Filmmaker Jackee Chang travels to see Duong Minh Tan (the father in the clip "Accept and Persist") via the Mekong Delta.
When she came across an article about the Friendship Village in graduate school, while looking for an idea for her thesis film, Chang was stunned. “I think I’m a pretty aware person, but I had never heard of Agent Orange victims existing in the present day,” she admits. “I always thought that was something in the past.”
The Los Angeles filmmaker prepped her camerawoman and female translator in advance about the emotional challenge of shooting families and individuals living with birth defects and disabilities. Chang spoke a little Vietnamese and understood quite a bit but, taking nothing for granted and driven to erase the distance between herself and her subjects by any means possible, she packed a specific piece of gear.
“I knew I was a foreigner in the land,” she relates. “The black-and-white Super 8 brought me much closer to the victims. The camera was smaller [and] I was able to get closer. It enabled them to talk more and me to talk less and shoot more and get closer. I was sitting side-by-side mostly, and that really helped. I learned that being more physical, being close to them, was important to make them feel like everybody else.”
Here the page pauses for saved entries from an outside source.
Lemma multi_matches_elem n sub_path item :
  wild_free n ->
  item ∈ multi_matches sub_path n
  <-> exists k t v, item = (sub_path ++ k :: t, v) /\ contents n (k :: t) = Some v /\ hidden sub_path k = false.
Proof.
  revert sub_path item. induction n as [n IH] using node_children_ind. intros sub_path item Hw.
  apply wild_free_alt in Hw.
  assert (branches n !! MultiWildcard = None) as Hno.
  { destruct (branches n !! MultiWildcard) as [c|] eqn:Hc; [|done]. by destruct (Hw _ _ Hc). }
  rewrite multi_matches_unfold by done.
  rewrite (elem_of_fold_app (fun k v => if hidden sub_path k then []
                  else if decide (branches v = ∅) then own (sub_path ++ [k]) v
                  else own (sub_path ++ [k]) v ++ multi_matches (sub_path ++ [k]) v)).
  assert (forall k c, branches n !! k = Some c -> hidden sub_path k = false ->
    item ∈ (if decide (branches c = ∅) then own (sub_path ++ [k]) c
            else own (sub_path ++ [k]) c ++ multi_matches (sub_path ++ [k]) c)
    <-> exists t v, item = (sub_path ++ k :: t, v) /\ contents c t = Some v) as Hchild.
  { intros k c Hk Hh. destruct (Hw _ _ Hk) as [_ Hcw].
    transitivity (item ∈ own (sub_path ++ [k]) c
      \/ exists k' t v, item = ((sub_path ++ [k]) ++ k' :: t, v) /\ contents c (k' :: t) = Some v).
    - case_decide as He; [|rewrite elem_of_app, (IH _ _ Hk) by done; setoid_rewrite hidden_snoc; naive_solver].
      split; [by left|]. intros [?|(k' & t & v & _ & Hc)]; [done|]. simpl in Hc. by rewrite He, lookup_empty in Hc.
    - rewrite own_elem. setoid_rewrite <- app_assoc. split.
      + intros [(v & -> & Hv)|(k' & t & v & -> & Hv)]; [by exists [], v | by exists (k' :: t), v].
      + intros ([|k' t] & v & -> & Hv); [left; by exists v | right; by exists k', t, v]. }
  split.
  - intros (k & c & Hk & Hin). destruct (hidden sub_path k) eqn:Hh; [by apply not_elem_of_nil in Hin|].
    apply (Hchild _ _ Hk Hh) in Hin as (t & v & -> & Hv). exists k, t, v. by rewrite value_at_cons, Hk.
  - intros (k & t & v & -> & Hv & Hh). simpl in Hv. destruct (branches n !! k) as [c|] eqn:Hk; [|done].
    exists k, c. split; [done|]. rewrite Hh. apply (Hchild _ _ Hk Hh). by exists t, v.
Qed.

Lemma hidden_metadata sub_path l : hidden sub_path l = TopicTree.is_root sub_path && Level.is_metadata l.
Proof. unfold hidden. destruct l; simpl; by rewrite ?andb_true_r, ?andb_false_r. Qed.

(** One level down. *)
Lemma step_elem f sub_path k c item :
  well_shaped f ->
  (item ∈ _matches f (sub_path ++ [k]) c
   <-> exists t v, item = ((sub_path ++ [k]) ++ t, v) /\ contents c t = Some v
         /\ TopicTree.level_match (TopicTree.is_root (sub_path ++ [k])) f t = true /\ ~ (f = [MultiWildcard] /\ t = [])) ->
  item ∈ (if next_is_multi f then own (sub_path ++ [k]) c else []) ++ _matches f (sub_path ++ [k]) c
  <-> exists t v, item = (sub_path ++ k :: t, v) /\ contents c t = Some v
        /\ TopicTree.level_match false f t = true.
Proof.
  intros Hs IH. rewrite elem_of_app, IH, TopicTree.is_root_snoc. setoid_rewrite <- app_assoc. simpl.
  destruct (decide (f = [MultiWildcard])) as [->|Hf].
  - simpl. rewrite own_elem. split.
    + intros [(v & -> & Hv)|(t & v & -> & Hv & Hm & _)]; [by exists [], v | by exists t, v].
    + intros (t & v & -> & Hv & Hm). destruct t as [|l t]; [left; by exists v | right]. exists (l :: t), v. naive_solver.
  - assert (next_is_multi f = false) as ->.
    { destruct f as [|[] f]; try done. apply well_shaped_cons in Hs as (_ & _ & Hm). destruct Hf. f_equal. naive_solver. }
    rewrite elem_of_nil. split; [intros [[]|(t & v & ? & ? & ? & _)]; by exists t, v|].
    intros (t & v & ? & ? & ?). right. exists t, v. naive_solver.
Qed.

(** Matching, by the first level of the filter. *)
Lemma level_match_cons sub_path first f :
  well_shaped (first :: f) ->
  forall l t, TopicTree.level_match (TopicTree.is_root sub_path) (first :: f) (l :: t) = true
    <-> (hidden sub_path l = false /\ first = MultiWildcard)
        \/ (((hidden sub_path l = false /\ first = SingleWildcard) \/ first = l)
            /\ TopicTree.level_match false f t = true).
Proof.
  intros (_ & _ & Hlast)%well_shaped_cons l t. simpl.
  rewrite <- hidden_metadata, orb_true_iff, !andb_true_iff, orb_true_iff, andb_true_iff.
  rewrite !bool_decide_eq_true, !negb_true_iff. split; [naive_solver|].
  intros [[Hh ->]|?]; [left; split; [done|]; by rewrite Hlast | by right].
Qed.

Lemma matches_elem f sub_path n item :
  well_shaped f -> wild_free n ->
  item ∈ _matches f sub_path n
  <-> exists t v, item = (sub_path ++ t, v) /\ contents n t = Some v
        /\ TopicTree.level_match (TopicTree.is_root sub_path) f t = true /\ ~ (f = [MultiWildcard] /\ t = []).
Proof.
  revert sub_path n. induction f as [|first f IH]; intros sub_path n Hs Hw.
  { simpl. rewrite own_elem. split.
    - intros (v & -> & Hv). exists [], v. rewrite app_nil_r. naive_solver.
    - intros ([|l t] & v & -> & Hv & Hm & _); [exists v; by rewrite app_nil_r|].
      simpl in Hm. by rewrite andb_false_r in Hm. }
  pose proof (well_shaped_cons _ _ Hs) as (_ & Hsf & _). apply wild_free_alt in Hw.
  pose proof (level_match_cons sub_path first f Hs) as Hlm.
  assert (forall k c, branches n !! k = Some c ->
    item ∈ (if next_is_multi f then own (sub_path ++ [k]) c else []) ++ _matches f (sub_path ++ [k]) c
    <-> exists t v, item = (sub_path ++ k :: t, v) /\ contents n (k :: t) = Some v
          /\ TopicTree.level_match false f t = true) as Hstep.
  { intros k c Hk. rewrite step_elem; [|done|by apply IH; [|apply (Hw _ _ Hk)]].
    setoid_rewrite value_at_cons. by rewrite Hk. }
  transitivity (exists l t v, item = (sub_path ++ l :: t, v) /\ contents n (l :: t) = Some v
    /\ ((hidden sub_path l = false /\ first = MultiWildcard)
        \/ (((hidden sub_path l = false /\ first = SingleWildcard) \/ first = l)
            /\ TopicTree.level_match false f t = true))).
  2:{ setoid_rewrite <- Hlm. split.
      - intros (l & t & v & ? & ? & ?). exists (l :: t), v. naive_solver.
      - intros ([|l t] & v & ? & ? & Hm & Hn); [|by exists l, t, v]. exfalso.
        cbn [TopicTree.level_match] in Hm. rewrite orb_true_iff, !bool_decide_eq_true in Hm. naive_solver. }
  cbn [_matches]. destruct (branches n !! first) as [r|] eqn:Hfirst.
  - rewrite Hstep by done. destruct (Hw _ _ Hfirst) as [Hwild _]. split.
    + intros (t & v & ? & ? & ?). exists first, t, v. naive_solver.
    + intros (l & t & v & ? & ? & [[_ ->]|[[[_ ->]|<-] ?]]); [done|done|by exists t, v].
  - assert (forall t v, contents n (first :: t) <> Some v) as Hnone.
    { intros t v. simpl. by rewrite Hfirst. }
    destruct first as [s|s| | |]; try (split; [by intros ?%not_elem_of_nil|];
      intros (l & t & v & _ & Hc & [[_ Hx]|[[[_ Hx]|<-] _]]); [done|done|by destruct (Hnone t v)]).
    + rewrite (elem_of_fold_app (fun k v => if hidden sub_path k then []
        else (if next_is_multi f then own (sub_path ++ [k]) v else []) ++ _matches f (sub_path ++ [k]) v)). split.
      * intros (k & c & Hk & Hin). destruct (hidden sub_path k) eqn:Hh; [by apply not_elem_of_nil in Hin|].
        apply (Hstep _ _ Hk) in Hin as (t & v & ? & ? & ?). exists k, t, v. naive_solver.
      * intros (l & t & v & Hi & Hc & [[_ Hx]|[[[Hh _]|<-] Hm]]); [done| |by destruct (Hnone t v)].
        simpl in Hc. destruct (branches n !! l) as [c|] eqn:Hk; [|done]. exists l, c. split; [done|]. rewrite Hh.
        apply (Hstep _ _ Hk). exists t, v. by rewrite value_at_cons, Hk.
    + rewrite multi_matches_elem by by apply wild_free_alt. split.
      * intros (l & t & v & ? & ? & ?). exists l, t, v. naive_solver.
      * intros (l & t & v & ? & Hc & [[? _]|[[[_ Hx]|<-] _]]); [by exists l, t, v | done | by destruct (Hnone t v)].
Qed.

(** ** Lemmas: nothing is found twice *)

Lemma fold_app_nodup {A} (g : Level -> Node -> list (Topic * A)) (m : gmap Level Node) sub_path :
  (forall k c, m !! k = Some c -> NoDup (g k c).*1) ->
  (forall k c item, m !! k = Some c -> item ∈ g k c -> exists t, fst item = sub_path ++ k :: t) ->
  NoDup (map_fold (fun k c acc => acc ++ g k c) [] m).*1.
Proof.
  intros Hnd Hpre.
  apply (map_fold_weak_ind (fun r m' => m' ⊆ m -> NoDup r.*1 /\ forall x, x ∈ r.*1 -> exists k c t, m' !! k = Some c /\ x = sub_path ++ k :: t)
           (fun k c acc => acc ++ g k c) []); [intros _; split; [constructor | by intros x ?%not_elem_of_nil] | | done].
  intros k c m' r Hk IH Hsub. assert (m !! k = Some c) as Hmk by (eapply lookup_weaken; [|done]; apply lookup_insert_eq).
  destruct IH as [Hr Hx]; [etrans; [by apply insert_subseteq | done]|]. rewrite fmap_app. split.
  - apply NoDup_app. split; [done|]. split; [|by apply Hnd]. intros x Hin (item & -> & Hg)%list_elem_of_fmap.
    destruct (Hpre _ _ _ Hmk Hg) as [t Ht]. destruct (Hx _ Hin) as (k' & c' & t' & Hk' & He).
    rewrite Ht in He. apply app_inv_head in He. congruence.
  - intros x [Hin|(item & -> & Hg)%list_elem_of_fmap]%elem_of_app.
    + destruct (Hx _ Hin) as (k' & c' & t & Hk' & ->). exists k', c', t. split; [|done].
      rewrite lookup_insert_ne; [done|congruence].
    + destruct (Hpre _ _ _ Hmk Hg) as [t Ht]. exists k, c, t. by rewrite lookup_insert_eq.
Qed.

Lemma own_nodup sub_path n : NoDup (own sub_path n).*1.
Proof. unfold own. destruct (value n); simpl; [apply NoDup_singleton | constructor]. Qed.

(** A node's own value before what lies below it. *)
Lemma own_app_nodup sub_path n l :
  NoDup l.*1 -> (forall item, item ∈ l -> fst item <> sub_path) -> NoDup (own sub_path n ++ l).*1.
Proof.
  intros Hl Hne. rewrite fmap_app. apply NoDup_app. split; [apply own_nodup|]. split; [|done].
  intros x (i & -> & (v & -> & _)%own_elem)%list_elem_of_fmap (i' & He & Hin)%list_elem_of_fmap. by apply (Hne _ Hin).
Qed.

Lemma multi_matches_nodup n sub_path : wild_free n -> NoDup (multi_matches sub_path n).*1.
Proof.
  revert sub_path. induction n as [n IH] using node_children_ind. intros sub_path Hw.
  pose proof Hw as Hwa. apply wild_free_alt in Hwa.
  assert (branches n !! MultiWildcard = None) as Hno.
  { destruct (branches n !! MultiWildcard) as [c|] eqn:Hc; [|done]. by destruct (Hwa _ _ Hc). }
  rewrite multi_matches_unfold by done.
  apply (fold_app_nodup (fun k v => if hidden sub_path k then []
      else if decide (branches v = ∅) then own (sub_path ++ [k]) v
      else own (sub_path ++ [k]) v ++ multi_matches (sub_path ++ [k]) v) _ sub_path); intros k c.
  - intros Hk. destruct (hidden sub_path k); [constructor|]. case_decide; [apply own_nodup|].
    destruct (Hwa _ _ Hk) as [_ Hc]. apply own_app_nodup; [by apply (IH _ _ Hk)|].
    intros item (k' & t & v & -> & _)%multi_matches_elem; [|done]. simpl. intros He.
    apply (f_equal length) in He. rewrite length_app in He. simpl in He. lia.
  - intros item Hk Hin. destruct (hidden sub_path k); [by apply not_elem_of_nil in Hin|].
    destruct (Hwa _ _ Hk) as [_ Hc].
    assert (item ∈ own (sub_path ++ [k]) c \/ item ∈ multi_matches (sub_path ++ [k]) c) as [Ho|Hm].
    { case_decide; [by left | by apply elem_of_app in Hin]. }
    + apply own_elem in Ho as (v & -> & _). by exists [].
    + apply multi_matches_elem in Hm as (k' & t & v & -> & _); [|done]. exists (k' :: t). by rewrite <- app_assoc.
Qed.

Lemma matches_nodup f sub_path n : well_shaped f -> wild_free n -> NoDup (_matches f sub_path n).*1.
Proof.
  revert sub_path n. induction f as [|first f IH]; intros sub_path n Hs Hw; [apply own_nodup|].
  pose proof (well_shaped_cons _ _ Hs) as (_ & Hsf & _). pose proof Hw as Hwa. apply wild_free_alt in Hwa.
  assert (forall k c, branches n !! k = Some c ->
    NoDup ((if next_is_multi f then own (sub_path ++ [k]) c else []) ++ _matches f (sub_path ++ [k]) c).*1) as Hstep.
  { intros k c Hk. destruct (Hwa _ _ Hk) as [_ Hc]. destruct (next_is_multi f) eqn:Hf; [|by apply IH].
    apply own_app_nodup; [by apply IH|]. intros item (t & v & -> & _ & _ & Hn)%matches_elem; [|done..].
    simpl. intros He. rewrite <- (app_nil_r (sub_path ++ [k])) in He at 2. apply app_inv_head in He as ->. apply Hn. split; [|done].
    destruct f as [|[] f]; try done. apply well_shaped_cons in Hsf as (_ & _ & Hm). f_equal. naive_solver. }
  cbn [_matches]. destruct (branches n !! first) as [r|] eqn:Hr; [by apply Hstep|].
  destruct first; try constructor; [|by apply multi_matches_nodup].
  apply (fold_app_nodup (fun k v => if hidden sub_path k then []
      else (if next_is_multi f then own (sub_path ++ [k]) v else []) ++ _matches f (sub_path ++ [k]) v) _ sub_path); intros k c.
  - intros Hk. destruct (hidden sub_path k); [constructor | by apply Hstep].
  - intros item Hk Hin. destruct (hidden sub_path k); [by apply not_elem_of_nil in Hin|]. destruct (Hwa _ _ Hk) as [_ Hc].
    apply elem_of_app in Hin as [Ho|(t & v & -> & _)%matches_elem]; [|by exists t; rewrite <- app_assoc|done..].
    destruct (next_is_multi f); [|by apply not_elem_of_nil in Ho]. apply own_elem in Ho as (v & -> & _). by exists [].
Qed.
Chang’s smiling onscreen presence lends Through Their Eyes an unexpected buoyancy. We can see her good intentions transmitted to the people she meets, but we don’t see the strain she was under.
“Part of me felt like I was bringing false hope, and that was hard to deal with on a daily basis,” she confides. “Some families would ask me, ‘Is America going to do anything? Are we going to get any help?’ There is a responsibility once you bring hope into a house, that change will happen. That’s what the film is about—hope and change. And the biggest burden is we can’t guarantee it.”
Just as we cannot watch Through Their Eyes and remain unmoved, the filmmaker returned from Vietnam with a new perspective. “I’m definitely a different person now,” she says. “It made life a lot more precious. This whole thing about patience, and waiting and accepting your fate, became more dauntingly real. There are things we cannot control [but] there are a lot of things we can control, and take action for what we can do.”
Chang’s journey, perhaps not surprisingly, also shifted her relationship with her parents.
“Now the dialogue’s open,” she declares. “They know that me and my sister want to know the history.”